Zimbabwe’s young women say no party currently represents their interests


Zimbabwe’s young women have said no political party currently represents their interests and in their opinion Zimbabwe is being held to ransom by the political elite and the only way out, short of going to war, is voting and voting wisely.

According to an online survey carried out by the Research and Advocacy Unit, the young women said the ruling Zimbabwe African National Union-Patriotic Front was out of touch with the needs of the people and its leaders were only interested in amassing wealth for themselves and their cronies.

The opposition was weak and fragmented, “with the main opposition party led by another man in ill-health”.

The women said they had a keen interest in voting but they did not have anyone to vote for because they did not trust political parties.

The same survey said that Zimbabwe has more than 50 political parties, three of which are led by women.

The women said independent candidates historically had not fared very well, but this might change next year as there was speculation about business leaders putting themselves forward.

The survey was conducted before Nkosana Moyo announced his intention to run for president next year but he will be running under the Alliance for the People’s Agenda and not as an independent.

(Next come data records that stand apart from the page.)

Definition check_dtype (k : klass) (dtype : Np.dtype) : result unit :=
  if Np.has_fields dtype then check_fields k (Np.fields dtype)
  else if negb (allowed k (Np.name dtype)) then
    Raise (TypeError ("Data type not allowed for " ++ class_name k
                      ++ ": " ++ Np.name dtype))
  else Ok tt.

(** The object as [Buffer.__init__] and the first assignments of
    [DataBuffer.__init__] leave it, with the parsed properties. *)
Definition fresh (k : klass) (target : gl_enum) (dtype : Np.dtype)
    (vsize stride count : Z) : obj :=
  let '(handle, _, need_update) := GLObject.__init__ in
  {| __class__ := k; _handle := handle; _need_update := need_update;
     _target := target; _nbytes := 0; _need_resize := false;
     _usage := GL_DYNAMIC_DRAW; _pending_data := [];
     _offset := 0; _dtype := dtype; _vsize := vsize; _stride := stride;
     _count := count; _base := None |}.

(** [DataBuffer.__init__], reached from the constructor of class [k]. *)
Definition __init__ (k : klass) (data : init_arg) (target : gl_enum)
  : result obj :=
  if negb (bool_decide (target = GL_ARRAY_BUFFER)
           || bool_decide (target = GL_ELEMENT_ARRAY_BUFFER)) then
    Raise (ValueError "Invalid target for buffer object.")
  else
    self ←
      match data with
      | InitArray data =>
          '(dtype, vsize, stride, count) ← _parse_array k data;
          set_data ∅ (fresh k target dtype vsize stride count) data
      | InitDtype data =>
          '(dtype, vsize, stride) ← _parse_dtype k data;
          Ok (fresh k target dtype vsize stride 0)
      | InitOther =>
          Raise (ValueError "DataBuffer needs array of dtype to initialize.")
      end;
    _ ← check_dtype k (_dtype self);
    Ok self.

(** [DataBuffer.__setitem__] *)
Definition __setitem__ (h : heap) (self : obj) (key : pykey)
    (data : Np.ndarray) : result obj :=
  '(start, nbytes) ←
    match key with
    | KeySlice kstart kstop kstep =>
        let start := or_default kstart 0 in
        let start := if Z.ltb start 0 then _stride self + start else start in
        let step := or_default kstep 1 in
        _ ← assert (Z.ltb 0 step);
        let stop := or_default kstop (_stride self) in
        let stop := if Z.ltb stop 0 then _stride self + stop else stop in
        if Z.ltb 1 step then
          Raise (ValueError "Can only set contiguous block of data.")
        else Ok (start, (stop - start) * _stride self)
    | KeyEllipsis => Ok (0, Np.nbytes data)
    | _ => Raise (ValueError "Can only set contiguous block of data.")
    end;
  if Z.ltb (Np.nbytes data) nbytes then Raise (ValueError "Not enough data.")
  else if Z.ltb nbytes (Np.nbytes data) then Raise (ValueError "Too much data.")
  else
    let data :=
      if negb (Np.eqb (Np.arr_dtype data) (_dtype self))
      then Np.astype data (_dtype self) else data in
    set_subdata h self start data.

End DataBuffer.

(** *** The constructors *)

Module VertexBufferView.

According to the survey 79.5 percent said that political parties did not represent the interests of

young women.

“Young women are of the opinion that this country is being held to ransom by the political elite and the only way out, short of going to war, is voting and voting wisely,” the survey said.

“As things stand at the moment, there is no political party that is putting the needs of young women at the heart of their campaigns, and they will not do so unless the young women demand to be heard.

“There is need to do better as a nation, a priority not only for the leaders, but also for the citizens to work together to win back the national pride, and particularly amongst young people.

“There are many governance issues that women can rally around to bring about the changes they desire,i.e. cash crisis and service delivery. These issues are affecting citizens regardless of political affiliation.”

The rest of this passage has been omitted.